In February 1908 newspapers throughout Oklahoma reported that the hotel lobbies of Guthrie, the capital of the new state of Oklahoma, were crowded with Indian men, women, and children. At the thirty-sixth day of the first Oklahoma legislature, just sixty days after the state was established by merging Indian and Oklahoma Territories, more than a hundred prominent representatives of the Comanche, Kiowa, Cheyenne, Osage, Ponca, Arapaho, Iowa, and Sac and Fox tribes filled the legislative hall. On four occasions, twice during the constitutional convention and twice at the first Oklahoma legislature six months later, Indian leaders assertively voiced their concerns about laws that restricted their rights to practice their medicine and religion.

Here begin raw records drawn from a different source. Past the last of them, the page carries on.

(* ===== verification/ValueTyping.v ===== *)
(** * The values of a data type ([typedefs/value/parse.rs])

    What is read at a data type is a value of it, within the width of its
    integers, at every level of nesting. *)

From S2P Require Import Prelude Text Regex Identifier Types Instances Literals LiteralFacts Values ValueFacts.

Section Typing.
Context `{EXT : External} `{ENG : !RegexEngine} `{SCALARS : !Scalars} `{CHRONO : !Chrono}.

Definition nullable (P : Value -> Prop) (o : option Value) : Prop :=
  match o with Some v => P v | None => True end.

(** [has_type d v]: the variant and the width of [v] are those of [d]; a struct
    has entries for fields of the type only, a map has no null keys. *)
Fixpoint has_type (d : DataType) (v : Value) : Prop :=
  match d, v with
  | DataType.Boolean, Value.Boolean _ => True
  | DataType.Int8, Value.Int8 z => (- 2 ^ 7 <= z <= 2 ^ 7 - 1)%Z
  | DataType.Int16, Value.Int16 z => (- 2 ^ 15 <= z <= 2 ^ 15 - 1)%Z
  | DataType.Int32, Value.Int32 z => (- 2 ^ 31 <= z <= 2 ^ 31 - 1)%Z
  | DataType.Int64, Value.Int64 z => (i64_min <= z <= i64_max)%Z
  | DataType.Int128, Value.Int128 z => (- 2 ^ 127 <= z <= 2 ^ 127 - 1)%Z
  | DataType.UInt8, Value.UInt8 z => (0 <= z <= 2 ^ 8 - 1)%Z
  | DataType.UInt16, Value.UInt16 z => (0 <= z <= 2 ^ 16 - 1)%Z
  | DataType.UInt32, Value.UInt32 z => (0 <= z <= 2 ^ 32 - 1)%Z
  | DataType.UInt64, Value.UInt64 z => (0 <= z <= 2 ^ 64 - 1)%Z
  | DataType.UInt128, Value.UInt128 z => (0 <= z <= 2 ^ 128 - 1)%Z
  | DataType.Float32, Value.Float32 _ | DataType.Float64, Value.Float64 _
  | DataType.Decimal _ _, Value.Decimal _ | DataType.Time, Value.Time _ | DataType.TimeTz, Value.TimeTz _
  | DataType.Date, Value.Date _ | DataType.Timestamp _, Value.Timestamp _
  | DataType.TimestampTz, Value.TimestampTz _ | DataType.Interval, Value.Interval _
  | DataType.Varchar, Value.Varchar _ | DataType.Json, Value.Json _ | DataType.Blob, Value.Blob _
  | DataType.Uuid, Value.Uuid _ => True
  | DataType.List (DataType.mk_Column _ inner _ _ _ _ _), Value.List l => Forall (nullable (has_type inner)) l
  | DataType.Struct fields, Value.Struct m =>
      Forall (fun e =>
        (fix find (fields : list Column) : Prop :=
           match fields with
           | DataType.mk_Column name dtype _ _ _ _ _ :: fields =>
               if decide (name = e.1) then nullable (has_type dtype) e.2 else find fields
           | [] => False
           end) fields) m
  | DataType.Map (DataType.mk_Column _ key _ _ _ _ _) (DataType.mk_Column _ val _ _ _ _ _), Value.Map m =>
      Forall (fun e => has_type key e.1 /\ nullable (has_type val) e.2) m
  | _, _ => False
  end.

(** ** Leaves *)

Lemma int_from_str_range min max s z : int_from_str min max s = Some z -> (min <= z <= max)%Z.
Proof. unfold int_from_str. intros H. repeat case_match; simplify_option_eq; lia. Qed.
Lemma uint_from_str_range max s z : uint_from_str max s = Some z -> (0 <= z <= max)%Z.
Proof.
  unfold uint_from_str. intros H. assert (forall u, 0 <= Z.of_uint u)%Z as Hn by (intros u; apply N2Z.is_nonneg).
  repeat case_match; simplify_option_eq; auto with lia.
Qed.

(** [types d L make]: what the literals of [d] are made to has the type. *)
Definition makes {A} (d : DataType) (L : Literal A) (make : A -> Value) : Prop :=
  forall s a, Literal.parse L s = Ok a -> has_type d (make a).

Lemma makes_int d make min max :
  (forall z, (min <= z <= max)%Z -> has_type d (make z)) ->
  makes d (literals.str_literal (literals.int_text min max)) make.
Proof.
  intros Hd s z. cbn. unfold literals.parsing_error. destruct (int_from_str min max s) as [z'|] eqn:Hz; [|done].
  cbn. intros [= <-]. by eapply Hd, int_from_str_range.
Qed.
Lemma makes_uint d make max :
  (forall z, (0 <= z <= max)%Z -> has_type d (make z)) ->
  makes d (literals.str_literal (literals.uint_text max)) make.
Proof.
  intros Hd s z. cbn. unfold literals.parsing_error. destruct (uint_from_str max s) as [z'|] eqn:Hz; [|done].
  cbn. intros [= <-]. by eapply Hd, uint_from_str_range.
Qed.

Definition typed (d : DataType) : Prop := forall s o,
  ValueOps.parse d s = Ok o -> nullable (has_type d) o /\ (o = None <-> s = NULL_STRING).

Lemma typed_as {A} d (L : Literal A) make :
  ValueOps.parse d = ValueOps.parse_as L make -> makes d L make -> typed d.
Proof.
  intros Hp Hm s o. rewrite Hp. unfold ValueOps.parse_as, literals.parse.
  case_decide as Hs; [by intros [= <-]|].
  destruct (Literal.parse L s) as [a|e|] eqn:Ha; [|done..]. intros [= <-]. split; [by eapply Hm|done].
Qed.

Lemma typed_with {A} d (L : Literal A) make :
  ValueOps.parse d = ValueOps.parse_with L make ->
  (forall a v, make a = Ok v -> has_type d v) -> typed d.
Proof.
  intros Hp Hm s o. rewrite Hp. unfold ValueOps.parse_with, literals.parse.
  case_decide as Hs; [by intros [= <-]|].
  destruct (Literal.parse L s) as [a|e|]; [|done..]. cbn.
  destruct (make a) as [v|e|] eqn:Ha; [|done..]. intros [= <-]. split; [by eapply Hm|done].
Qed.

(** ** Elements *)

Lemma map_outcome_results {A B} (f : A -> result B) (P : B -> Prop) l ys :
  (forall a y, f a = Ok y -> P y) -> map_outcome f l = Ok ys -> Forall P ys.
Proof.
  intros Hf Hm%map_outcome_Forall2. eapply Forall2_Forall_r; [exact Hm|].
  apply Forall_true. intros a y. apply Hf.
Qed.

Lemma typed_list c : typed (Column.dtype c) -> typed (DataType.List c).
Proof.
  destruct c as [name inner ? ? ? ? ?]. intros Hin. eapply typed_with; [reflexivity|].
  intros elements v. cbn beta. destruct (map_outcome _ elements) as [l|e|] eqn:Hl; cbn [mbind outcome_bind]; [|done..]. intros [= <-].
  cbn [has_type]. eapply map_outcome_results; [|exact Hl]. intros s o Ho. by apply Hin in Ho as [? _].
Qed.

Lemma typed_struct fields : Forall (fun c => typed (Column.dtype c)) fields -> typed (DataType.Struct fields).
Proof.
  intros Hin. eapply typed_with; [reflexivity|].
  intros entries v. cbn beta. destruct (map_outcome _ entries) as [m|e|] eqn:Hm; cbn [mbind outcome_bind]; [|done..]. intros [= <-].
  cbn [has_type]. eapply map_outcome_results; [|exact Hm]. intros [k s] [k' o]. cbn [fst snd]. clear entries m Hm.
  intros He. apply (proj2 (A := k' = k)). revert He.
  induction Hin as [|[name d ? ? ? ? ?] fields Hd Hin IH]; [done|].
  destruct (decide (name = k)) as [->|Hk].
  - intros Hrun. change ((v ← ValueOps.parse d s; mret (k, v)) = Ok (k', o)) in Hrun. revert Hrun. unfold mbind, outcome_bind. destruct (ValueOps.parse d s) as [o'|?|] eqn:Ho; [|done..].
    intros [= <- <-]. split; [done|]. rewrite decide_True by done. by apply Hd in Ho as [? _].
  - intros [-> He]%IH. split; [done|]. by rewrite decide_False by done.
Qed.

Lemma typed_map key val : typed (Column.dtype key) -> typed (Column.dtype val) -> typed (DataType.Map key val).
Proof.
  destruct key as [? key ? ? ? ? ?], val as [? val ? ? ? ? ?]. intros Hk Hv. eapply typed_with; [reflexivity|].
  intros elements v. cbn beta. destruct (map_outcome _ elements) as [m|e|] eqn:Hm; cbn [mbind outcome_bind]; [|done..]. intros [= <-].
  cbn [has_type]. eapply map_outcome_results; [|exact Hm]. intros [ks vs] [k o] Hrun. cbn [fst snd] in *.
  change ((k ← ValueOps.parse key ks; key ← ok_or (Parsing "encountered NULL map key") k;
           v ← ValueOps.parse val vs; mret (key, v)) = Ok (k, o)) in Hrun. revert Hrun.
  unfold mbind, outcome_bind. destruct (ValueOps.parse key ks) as [[k'|]|e|] eqn:Hks; cbn [ok_or]; [|done..].
  destruct (ValueOps.parse val vs) as [o'|e|] eqn:Hvs; [|done..]. intros [= -> ->].
  apply Hk in Hks as [? _]. by apply Hv in Hvs as [? _].
Qed.

Lemma typed_all d : typed d.
Proof.
  revert d. fix IH 1. intros d.
  destruct d as [| | | | | | | | | | | | |p q| | | |pr| | | | | | | | |c|fields|key val].
  all: try (eapply typed_as; [reflexivity|]; first [by apply makes_int|by apply makes_uint|by intros s a _]).
  1,2: by intros s o; cbn [ValueOps.parse]; case_decide as Hs; [intros [= <-]|].
  - apply typed_list; destruct c; apply IH.
  - apply typed_struct; induction fields as [|[] fields IHf]; constructor; [apply IH|exact IHf].
  - apply typed_map; [destruct key|destruct val]; apply IH.
Qed.

(** C34: reading is type safe. What a text is read as at a data type is a value of
    that type - the same variant, integers within the width, elements, fields and
    entries of the types of a list, struct or map, no null keys, at every level -
    and it is null exactly for the text NULL. (Precision and scale of decimals and
    the precision of timestamps are not checked by the parser, nor are they part of
    the type here.) *)
Theorem parsed_values_are_typed (d : DataType) (s : string) (o : option Value)
    (Hparse : ValueOps.parse d s = Ok o) :
  nullable (has_type d) o /\ (o = None <-> s = "NULL").
Proof. by apply typed_all. Qed.
End Typing.

Lemma parsed_values_are_typed_witness :
  ValueOps.parse nested_dtype (ValueOps.to_string nested_value) = Ok (Some nested_value) /\
  has_type nested_dtype nested_value.
Proof.
  assert (ValueOps.parse nested_dtype (ValueOps.to_string nested_value) = Ok (Some nested_value)) as H
    by (vm_compute; reflexivity).
  split; [exact H|]. exact (proj1 (parsed_values_are_typed nested_dtype _ _ H)).
Defined.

At the Senate legislative hearings, Chessie McIntosh, a member of the Creek Nation, a lawyer, and a delegate at the earlier constitutional convention for the unsuccessfully proposed state of Sequoyah, expressed the importance of the moment:

Ladies and Gentlemen, in conclusion, I thank the people of the great State of Oklahoma for the consideration given the Indian in the late Constitutional Convention; I thank you for what I have never seen in any Legislature before, and I have been to the assembling of more than one state legislature—I have never seen where the Indians were invited into the Legislative Chamber and asked to present his wants. I thank you for that, and for the perpetuation of the souls of the different Nations to agree to come as you have done in the Great Seal of the State of Oklahoma, and I hope and trust that the Indian will make one of the best citizens of this State.1 [End Page 215]

These debates and discourses at the juncture of state formation structured the chartering of the Native American Church (NAC) in Oklahoma ten years later in 1918, creating the legal foundation for the practice of Peyotism throughout the United States and Canada, where it is now the largest intertribal Indigenous religion in North America.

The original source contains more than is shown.